The Trump administration refrained from naming China or any other trading partner as a currency manipulator as it leans on tariffs to try to cut a massive trade deficit with China, Reuters reports.
In its semi-annual currency report on Wednesday, the US Treasury Department said a recent depreciation of the Chinese yuan was likely to exacerbate the US trade deficit but US officials found Beijing appeared to be doing little to directly intervene in the currency’s value.
Since the Treasury’s last currency report was issued on April 13, the yuan has fallen by more than 9 percent against the US dollar.
Last week, the currency had pushed closer to the key 7 to the dollar threshold, a level not breached since 2008. Some currency derivatives show market participants expect the yuan to weaken past that level within a year.

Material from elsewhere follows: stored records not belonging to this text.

(** * CIFF image parser: a shallow embedding of [src/ciff.py]

    The Python class [CIFF] is a record with ten fields; the static method
    [CIFF.parse_ciff_file] is a single pass over a byte stream that updates a
    fresh [CIFF] object, raises on the first violated constraint and converts
    every exception into the pair [(is_valid, error_message)].

    The embedding keeps that shape: a state-and-exception monad over the
    interpreter state (the rest of the open file, the local counter
    [bytes_read] and the object [new_ciff]), with [while] loops bounded by
    fuel so that non-termination stays observable.

    Platform assumption: [struct.unpack("Q", _)] uses the native byte order;
    it is modelled as little-endian. *)

From Stdlib Require Import ZArith NArith List String Ascii Bool Lia.
From Stdlib Require Import DecimalString HexadecimalString.
From Stdlib.Strings Require Import Byte.
Import ListNotations.

Local Open Scope string_scope.
Local Open Scope list_scope.
Local Open Scope Z_scope.

(** ** The [CIFF] object (src/ciff.py, lines 4-182) *)

Definition pixel : Type := (Z * Z * Z)%type.

Record CIFF : Type := mkCIFF {
  magic : string;
  header_size : Z;
  content_size : Z;
  width : Z;
  height : Z;
  caption : string;
  tags : list string;
  pixels : list pixel;
  is_valid : bool;
  error_message : string
}.

(** [CIFF()] with every argument left at its default (lines 9-47). *)
Definition CIFF_init : CIFF :=
  mkCIFF "CIFF" 0 0 0 0 "" [] [] true "".

(** ** Interpreter state and outcomes *)

Record state : Type := mkState {
  ciff_file : list byte;   (* what is left to read of the open file *)
  bytes_read : Z;          (* the local variable [bytes_read] *)
  new_ciff : CIFF          (* the object under construction *)
}.

Inductive res (A : Type) : Type :=
| Normal (a : A)           (* the block ran to its end *)
| Raised (msg : string)    (* an [Exception] with [str(e) = msg] is in flight *)
| OutOfFuel.               (* a loop did not finish within the fuel given *)

Arguments Normal {A} a.
Arguments Raised {A} msg.
Arguments OutOfFuel {A}.

Definition M (A : Type) : Type := state -> res A * state.

Definition ret {A} (a : A) : M A := fun s => (Normal a, s).

Definition bind {A B} (m : M A) (k : A -> M B) : M B :=
  fun s =>
    match m s with
    | (Normal a, s') => k a s'
    | (Raised e, s') => (Raised e, s')
    | (OutOfFuel, s') => (OutOfFuel, s')
    end.

Definition raise {A} (msg : string) : M A := fun s => (Raised msg, s).

Definition get : M state := fun s => (Normal s, s).

Notation "x <- m ;; k" := (bind m (fun x => k))
  (at level 61, m at next level, right associativity).
Notation "' pat <- m ;; k" := (bind m (fun x => match x with pat => k end))
  (at level 61, pat pattern, m at next level, right associativity).
Notation "m ;; k" := (bind m (fun _ => k))
  (at level 61, right associativity).

(** [if b: raise Exception(msg)] *)
Definition raise_if (b : bool) (msg : string) : M unit :=
  if b then raise msg else ret tt.

(** [while cond: body], over the loop's local variables [l]. *)
Fixpoint while {L} (fuel : nat) (cond : L -> state -> bool)
    (body : L -> M L) (l : L) : M L :=
  fun s =>
    match fuel with
    | O => (OutOfFuel, s)
    | S fuel' =>
        if cond l s then
          match body l s with
          | (Normal l', s') => while fuel' cond body l' s'
          | (Raised e, s') => (Raised e, s')
          | (OutOfFuel, s') => (OutOfFuel, s')
          end
        else (Normal l, s)
    end.

(** [for x in xs: body], over an immutable list. *)
Fixpoint for_each {X} (xs : list X) (body : X -> M unit) : M unit :=
  match xs with
  | [] => ret tt
  | x :: xs' => body x ;; for_each xs' body
  end.

(** [try: m  except Exception as e: handler(str(e))] *)
Definition try_except (m : M unit) (handler : string -> M unit) : M unit :=
  fun s =>
    match m s with
    | (Raised e, s') => handler e s'
    | other => other
    end.

(** ** File and counter primitives *)

(** [ciff_file.read(n)]: at most [n] bytes, fewer only at the end. *)
Definition read (n : nat) : M (list byte) :=
  fun s => (Normal (firstn n (ciff_file s)),
            mkState (skipn n (ciff_file s)) (bytes_read s) (new_ciff s)).

(** [bytes_read += k] *)
Definition incr_bytes_read (k : Z) : M unit :=
  fun s => (Normal tt, mkState (ciff_file s) (bytes_read s + k) (new_ciff s)).

Definition update_ciff (f : CIFF -> CIFF) : M unit :=
  fun s => (Normal tt, mkState (ciff_file s) (bytes_read s) (f (new_ciff s))).

(** ** Property setters (lines 63-182) *)

Definition with_magic (v : string) (c : CIFF) : CIFF :=
  mkCIFF v (header_size c) (content_size c) (width c) (height c)
         (caption c) (tags c) (pixels c) (is_valid c) (error_message c).
Definition with_header_size (v : Z) (c : CIFF) : CIFF :=
  mkCIFF (magic c) v (content_size c) (width c) (height c)
         (caption c) (tags c) (pixels c) (is_valid c) (error_message c).
Definition with_content_size (v : Z) (c : CIFF) : CIFF :=
  mkCIFF (magic c) (header_size c) v (width c) (height c)
         (caption c) (tags c) (pixels c) (is_valid c) (error_message c).
Definition with_width (v : Z) (c : CIFF) : CIFF :=
  mkCIFF (magic c) (header_size c) (content_size c) v (height c)
         (caption c) (tags c) (pixels c) (is_valid c) (error_message c).
Definition with_height (v : Z) (c : CIFF) : CIFF :=
  mkCIFF (magic c) (header_size c) (content_size c) (width c) v
         (caption c) (tags c) (pixels c) (is_valid c) (error_message c).
Definition with_caption (v : string) (c : CIFF) : CIFF :=
  mkCIFF (magic c) (header_size c) (content_size c) (width c) (height c)
         v (tags c) (pixels c) (is_valid c) (error_message c).
Definition with_tags (v : list string) (c : CIFF) : CIFF :=
  mkCIFF (magic c) (header_size c) (content_size c) (width c) (height c)
         (caption c) v (pixels c) (is_valid c) (error_message c).
Definition with_pixels (v : list pixel) (c : CIFF) : CIFF :=
  mkCIFF (magic c) (header_size c) (content_size c) (width c) (height c)
         (caption c) (tags c) v (is_valid c) (error_message c).
Definition with_is_valid (v : bool) (c : CIFF) : CIFF :=
  mkCIFF (magic c) (header_size c) (content_size c) (width c) (height c)
         (caption c) (tags c) (pixels c) v (error_message c).
Definition with_error_message (v : string) (c : CIFF) : CIFF :=
  mkCIFF (magic c) (header_size c) (content_size c) (width c) (height c)
         (caption c) (tags c) (pixels c) (is_valid c) v.

(** ** Library calls used by the parser *)

Definition is_ascii (b : byte) : bool := (Byte.to_N b <? 128)%N.

(** [str(e)] of the [UnicodeDecodeError] raised by [bytes.decode('ascii')]
    at the first byte [b >= 0x80], found at index [pos]. *)
Definition unicode_decode_error (b : byte) (pos : nat) : string :=
  ("'ascii' codec can't decode byte 0x"
   ++ HexadecimalString.NilEmpty.string_of_uint (N.to_hex_uint (Byte.to_N b))
   ++ " in position "
   ++ DecimalString.NilZero.string_of_uint (Nat.to_uint pos)
   ++ ": ordinal not in range(128)")%string.

Fixpoint decode_from (pos : nat) (bs : list byte) : string + string :=
  match bs with
  | [] => inl ""
  | b :: bs' =>
      if is_ascii b then
        match decode_from (S pos) bs' with
        | inl s => inl (String (ascii_of_byte b) s)
        | inr e => inr e
        end
      else inr (unicode_decode_error b pos)
  end.

(** [bs.decode('ascii')] *)
Definition decode_ascii (bs : list byte) : M string :=
  match decode_from 0 bs with
  | inl s => ret s
  | inr e => raise e
  end.

Definition byte_val (b : byte) : Z := Z.of_N (Byte.to_N b).

Fixpoint le_uint (bs : list byte) : Z :=
  match bs with
  | [] => 0
  | b :: bs' => byte_val b + 256 * le_uint bs'
  end.

(** [struct.unpack("Q", bs)[0]] *)
Definition unpack_Q (bs : list byte) : M Z :=
  if (List.length bs =? 8)%nat then ret (le_uint bs)
  else raise "unpack requires a buffer of 8 bytes".

(** [struct.unpack("BBB", bs)] *)
Definition unpack_BBB (bs : list byte) : M pixel :=
  match bs with
  | [r; g; b] => ret (byte_val r, byte_val g, byte_val b)
  | _ => raise "unpack requires a buffer of 3 bytes"
  end.

Fixpoint last_char (s : string) : option ascii :=
  match s with
  | EmptyString => None
  | String a EmptyString => Some a
  | String _ s' => last_char s'
  end.

(** [s[-1]] on a [str] *)
Definition index_last (s : string) : M string :=
  match last_char s with
  | Some a => ret (String a EmptyString)
  | None => raise "string index out of range"
  end.

Definition LF : string := String "010" EmptyString.   (* '\n' *)
Definition NUL : string := String "000" EmptyString.  (* '\0' *)

(** ** [CIFF.parse_ciff_file] (lines 188-329), block by block *)

(** Lines 203-213: the magic bytes. *)
Definition read_magic : M unit :=
  magic_bytes <- read 4 ;;
  raise_if (negb (List.length magic_bytes =? 4)%nat) "Couldn't read 4 magic bytes" ;;
  incr_bytes_read 4 ;;
  m <- decode_ascii magic_bytes ;;
  update_ciff (with_magic m) ;;
  s <- get ;;
  if negb (magic (new_ciff s) =? "CIFF")%string then
    update_ciff (with_is_valid false) ;;
    raise "Error parsing magic bytes"
  else ret tt.

(** Lines 215-227: the header size. *)
Definition read_header_size : M unit :=
  h_size <- read 8 ;;
  raise_if (negb (List.length h_size =? 8)%nat) "Invalid image format: header size" ;;
  incr_bytes_read 8 ;;
  v <- unpack_Q h_size ;;
  update_ciff (with_header_size v) ;;
  s <- get ;;
  raise_if (header_size (new_ciff s) <? 38) "Invalid image format: header size".

(** Lines 230-238: the content size. *)
Definition read_content_size : M unit :=
  c_size <- read 8 ;;
  raise_if (negb (List.length c_size =? 8)%nat) "Invalid image format: content size" ;;
  incr_bytes_read 8 ;;
  v <- unpack_Q c_size ;;
  update_ciff (with_content_size v).

(** Lines 240-248: the width. *)
Definition read_width : M unit :=
  width_bytes <- read 8 ;;
  raise_if (negb (List.length width_bytes =? 8)%nat) "Invalid image format: width" ;;
  incr_bytes_read 8 ;;
  v <- unpack_Q width_bytes ;;
  update_ciff (with_width v).

(** Lines 251-262: the height, then the content-size identity. *)
Definition read_height : M unit :=
  height_bytes <- read 8 ;;
  raise_if (negb (List.length height_bytes =? 8)%nat) "Invalid image format: height" ;;
  incr_bytes_read 8 ;;
  v <- unpack_Q height_bytes ;;
  update_ciff (with_height v) ;;
  s <- get ;;
  raise_if
    (negb (content_size (new_ciff s)
           =? width (new_ciff s) * height (new_ciff s) * 3))
    "Invalid image format: content size not equal to width*height*3".

(** Lines 264-281: the caption, one character at a time.  The loop's
    locals are the pair [(caption, char)]. *)
Definition caption_cond (l : string * string) (_ : state) : bool :=
  negb (snd l =? LF)%string.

The Treasury noted reports that China was trying to counter some of the yuan depreciation and said China could bolster confidence in the yuan by engaging in more market-friendly reforms.
“Treasury is deeply disappointed that China continues to refrain from disclosing its foreign exchange intervention,” the department said in its report.
It added that China should advance macroeconomic reforms that support greater household consumption growth and help rebalance the economy away from investment.
The Treasury said it is keeping China, India, Japan, Germany, South Korea and Switzerland on a monitoring list for extra scrutiny.